Arguably, the most direct evidence has been given by experiments using the two

response paradigm (Thompson & Johnson, 2014; Thompson et al., 2011). In this paradigm,

participants are presented with a reasoning problem. They are instructed to respond as quickly

as possible with the first, intuitive response that comes to mind. Afterwards, they are

presented with the problem again, and they are given as much time as they want to think

about it and give a final answer. A key observation for our present purposes was that

Thompson and colleagues noted that people spent little time rethinking their answer in the

second stage and hardly ever changed their initial response. Note that the fact that people do

not change an initial heuristic response is not problematic for the dual process framework, of

course. It just implies that people failed to engage the optional type 2 processing. Indeed,

since such failures to engage type 2 are considered a key cause of incorrect responding, a

dominant tendency to stick to incorrect initial responses is little surprising from the classic

dual process stance. However, the lack of answer change tentatively suggest that in those

cases where a correct logical response was given as final response, the very same response

was generated from the start. Bluntly put, the logical response might have been generated fast

and intuitively based on mere type 1 processing. This would pose a major challenge for

standard dual process theory. Unfortunately, however, it cannot be excluded that Thompson et

al.’s participants engaged in type 2 processing when they gave their first, initial response.

Although Thompson et al. instructed participants to quickly give the first response that came

to mind, participants might have simply failed to respect the instruction and ended up with a

correct response precisely because they recruited type 2 thinking. Clearly, researchers have to

make sure that only type 1 processing is engaged at the initial response stage.

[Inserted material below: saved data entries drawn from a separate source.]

Lemma try_pool_safe j i k sn (Q : local -> option rayjob -> Prop) : (i < n)%nat ->
  Q (Local Free [] k (i :: sn)) None ->
  (forall b, took k b -> Q (Local Free (pixels b) (S k) sn) (Some (as_rayjob b (jx b) (jy b)))) ->
  Safe j (try_pool (Z.of_nat i)) (Local Free [] k sn) Q.
Proof.
  intros Hi HNone HSome. intros m h o ts Hj HI. cbn. destruct (decide (m !!! wpstat (Z.of_nat i) = WPS_VALID)) as [Ev|Ev]; cycle 1.
  { exists (Local Free [] k (i :: sn)). rewrite (proj2 (Z.eqb_neq _ _) Ev). split; [|exact HNone]. apply (inv_local _ _ _ _ _ _ _ HI Hj); [done..|].
    intros chs Hst. apply (stacks_local _ _ _ _ _ _ _ Hst Hj); [done..|]. cbn. intros i' [->|Hs]%elem_of_cons; [by apply (st_stat _ _ _ _ Hst)|].
    by apply (st_seen _ _ _ _ Hst _ _ _ Hj). }
  exists (Local Free [] k sn). rewrite (proj2 (Z.eqb_eq _ _) Ev). split; [by rewrite list_insert_id|]. clear m h o ts Hj HI Ev. split; [done|].
  intros m h o ts Hj HI Hfree. exists (Local (Locked i) [] k sn). split; [by apply inv_acquire|]. clear m h o ts Hj HI Hfree.
  intros m h o ts Hj HI. set (a := m !!! workpool (Z.of_nat i)). exists (Local (Top i a) [] k sn). split.
  { apply (inv_local _ _ _ _ _ _ _ HI Hj); [done|by intros i' a' [= <- <-]|].
    intros chs Hst. apply (stacks_local _ _ _ _ _ _ _ Hst Hj); [done..|]. intros i'. by apply (st_seen _ _ _ _ Hst _ _ _ Hj). }
  clearbody a. clear m h o ts Hj HI. destruct (Z.eqb_spec a 0) as [->|Ha].
  - intros m h o ts Hj HI. exists (Local (Top i 0) [] k (i :: sn)). split; [by apply inv_empty|]. clear m h o ts Hj HI.
    intros m h o ts Hj HI. destruct (inv_release m h o ts j _ i HI Hj eq_refl) as [Hh HI']. split; [done|]. by eexists.
  - apply (safe_field j (next a) a); [done|]. intros m h o ts Hj HI. destruct (inv_take m h o ts j i a k sn HI Hj Hi Ha) as [Hok HI'].
    eexists. split; [exact HI'|]. clear m h o ts Hj HI HI'.
    intros m h o ts Hj HI. destruct (inv_release m h o ts j _ i HI Hj eq_refl) as [Hh HI']. split; [done|]. eexists. split; [exact HI'|].
    do 6 (eapply safe_field; [done|]). apply (HSome (job_at m0 a) Hok).
Qed.

(** The search of the other pools: [pid] has been seen empty, and what lies
    between it and [i]. *)
Lemma steal_safe j pid k (Q : local -> got -> Prop) (Hn : Z.of_nat n <= MAX_PROCS) (Hpid : (pid < n)%nat) :
  (forall sn, (forall i, (i < n)%nat -> i ∈ sn) -> Q (Local Free [] k sn) Empty) ->
  (forall sn b, took k b -> Q (Local Free (pixels b) (S k) sn) (Valid (as_rayjob b (jx b) (jy b)))) ->
  forall fuel d sn, (0 < d <= n)%nat -> (n - d <= fuel)%nat -> (forall e, (e < d)%nat -> ((pid + e) `mod` n)%nat ∈ sn) ->
  Safe j (steal (Z.of_nat n) fuel (Z.of_nat pid) (Z.of_nat ((pid + d) `mod` n))) (Local Free [] k sn) Q.
Proof.
  intros HE HV. induction fuel as [|fuel IH]; intros d sn Hd Hf Hs; cbn [steal].
  all: destruct (Z.eqb_spec (Z.of_nat ((pid + d) `mod` n)) (Z.of_nat pid)) as [E|E]; [apply HE|].
  1,3: intros i Hi; destruct (decide (d = n)) as [->|Hdn];
    [|exfalso; assert ((pid + d) `mod` n = pid)%nat as E' by lia; destruct (decide (pid + d < n)%nat); [rewrite Nat.mod_small in E'; lia|];
      replace (pid + d)%nat with (pid + d - n + 1 * n)%nat in E' by lia; rewrite Nat.Div0.mod_add, Nat.mod_small in E'; lia].
  1,2: specialize (Hs ((i + n - pid) `mod` n)%nat ltac:(apply Nat.mod_upper_bound; lia)); rewrite Nat.Div0.add_mod_idemp_r in Hs;
    replace (pid + (i + n - pid))%nat with (i + 1 * n)%nat in Hs by lia; by rewrite Nat.Div0.mod_add, Nat.mod_small in Hs.
  - exfalso. apply E. replace (pid + d)%nat with (pid + 1 * n)%nat by lia. by rewrite Nat.Div0.mod_add, Nat.mod_small.
  - assert (Hlt : ((pid + d) `mod` n < n)%nat) by (apply Nat.mod_upper_bound; lia).
    assert (Hdn : (d < n)%nat).
    { destruct (decide (d = n)) as [->|?]; [|lia]. exfalso. apply E. replace (pid + n)%nat with (pid + 1 * n)%nat by lia. by rewrite Nat.Div0.mod_add, Nat.mod_small. }
    apply safe_bind, try_pool_safe; [done| |intros b Hb; by apply HV].
    replace (s32 (Z.of_nat ((pid + d) `mod` n) + 1) `rem` Z.of_nat n) with (Z.of_nat ((pid + S d) `mod` n)).
    + apply IH; [lia..|]. intros e He. destruct (decide (e = d)) as [->|]; [left|right; apply Hs; lia].
    + unfold MAX_PROCS in *. rewrite s32_small, Z.rem_mod_nonneg by lia.
      replace (Z.of_nat ((pid + d) `mod` n) + 1) with (Z.of_nat ((pid + d) `mod` n + 1)) by lia. rewrite <- Nat2Z.inj_mod.
      f_equal. rewrite Nat.Div0.add_mod_idemp_l. f_equal. lia.
Qed.

Lemma GetJobs_safe j pid k sn (Q : local -> got -> Prop) (Hn : Z.of_nat n <= MAX_PROCS) (Hpid : (pid < n)%nat) :
  (forall sn, (forall i, (i < n)%nat -> i ∈ sn) -> Q (Local Free [] k sn) Empty) ->
  (forall sn b, took k b -> Q (Local Free (pixels b) (S k) sn) (Valid (as_rayjob b (jx b) (jy b)))) ->
  Safe j (GetJobs (Z.of_nat n) (Z.of_nat pid)) (Local Free [] k sn) Q.
Proof.
  intros HE HV. unfold GetJobs. apply safe_bind, try_pool_safe; [done| |intros b Hb; by apply HV].
  replace (s32 (Z.of_nat pid + 1) `rem` Z.of_nat n) with (Z.of_nat ((pid + 1) `mod` n)).
  - apply steal_safe; [done..|lia|lia|]. intros e He. replace e with 0%nat by lia. rewrite Nat.add_0_r, Nat.mod_small by done. left.
  - unfold MAX_PROCS in *. rewrite s32_small, Z.rem_mod_nonneg by lia. replace (Z.of_nat pid + 1) with (Z.of_nat (pid + 1)) by lia. by rewrite <- Nat2Z.inj_mod.
Qed.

There is also some indirect evidence that could make one suspicious of the temporal

resolution assumption of the dual process. For example, De Neys (2015) argued that people

intuitively detect conflict between heuristic and logical basic logical principles. De Neys and

Glumicic (2008) gave a set of reasoning problems to participants, half of which were so-

called conflict problems in which a heuristically cued response conflicted with the correct

logical response . For the other half of the problems, the heuristically cued response and the

logical response were consistent. For example, the introductory base rate neglect problem that

I presented above was a conflict problem; the heuristically cued response is that Jo is a men

because of the provided stereotypic description, while the logical answer is that Jo is a women

because of the sample sizes. A no-conflict version of this problem can be constructed by

simply reversing the base rates (i.e., 997 men / 3 women). In this case the logical answer cued

8

by the base rates, and the heuristic answer, cued by the stereotype are pointing to the same

answer: Jo is a man. In a set of experiment De Neys and colleagues observed that the presence

of conflict affected people’s reasoning process. Even biased participants who failed to give

the correct response showed elevated response times (e.g., De Neys & Glumicic, 2008),

decreased post-decision confidence (e.g., De Neys, Cromheeke, & Osman, 2011; De Neys,

Rossi, & Houdé, 2013), and elevated skin resistance (De Neys, Moyens, & Vansteenwegen,

2010). De Neys argued that people detect the conflict between the heuristic answer and

logical principles intuitively. This would mean that there are two cued type 1 responses; one

is driven by beliefs or common stereotypes, and one is driven by logical or probabilistic

principles.

Related work by Handley and colleagues (e.g. Handley, Newstead, & Trippas, 2011;

Pennycook, Trippas, Handley, & Thompson, 2014) suggests that stereotypical beliefs can

interfere with logic in the early stadium of the decision process. According to the standard

dual-process model, people should process the belief-based heuristic response at the

beginning and then the logic-based information later. In opposition, they found that the logical

information is available to the reasoning process from the beginning, just as the stereotypic

information. These results also imply that type 1 processing is not only able to produce a

heuristic-based answer, but also a logic-based response as well. Furthermore, Banks & Hope

(2014) collected event-related potential data during a set of reasoning tasks. They found that

people process the logical validity and the believability of the problems simultaneously, at the

very beginning.

Additionally, Villejubert (2009) examined reasoning under time pressure. As people

have no time to engage in more analytical thinking, they were expected to rely mostly on their

cued heuristic answers, and produce more incorrect answers. This expected result was not

supported by the data; no significant difference has been found between the time pressured

group and the free time group. This finding could question the time course assumption as

well, and refer to the possibility that logical answer can be generated by type 1 answers.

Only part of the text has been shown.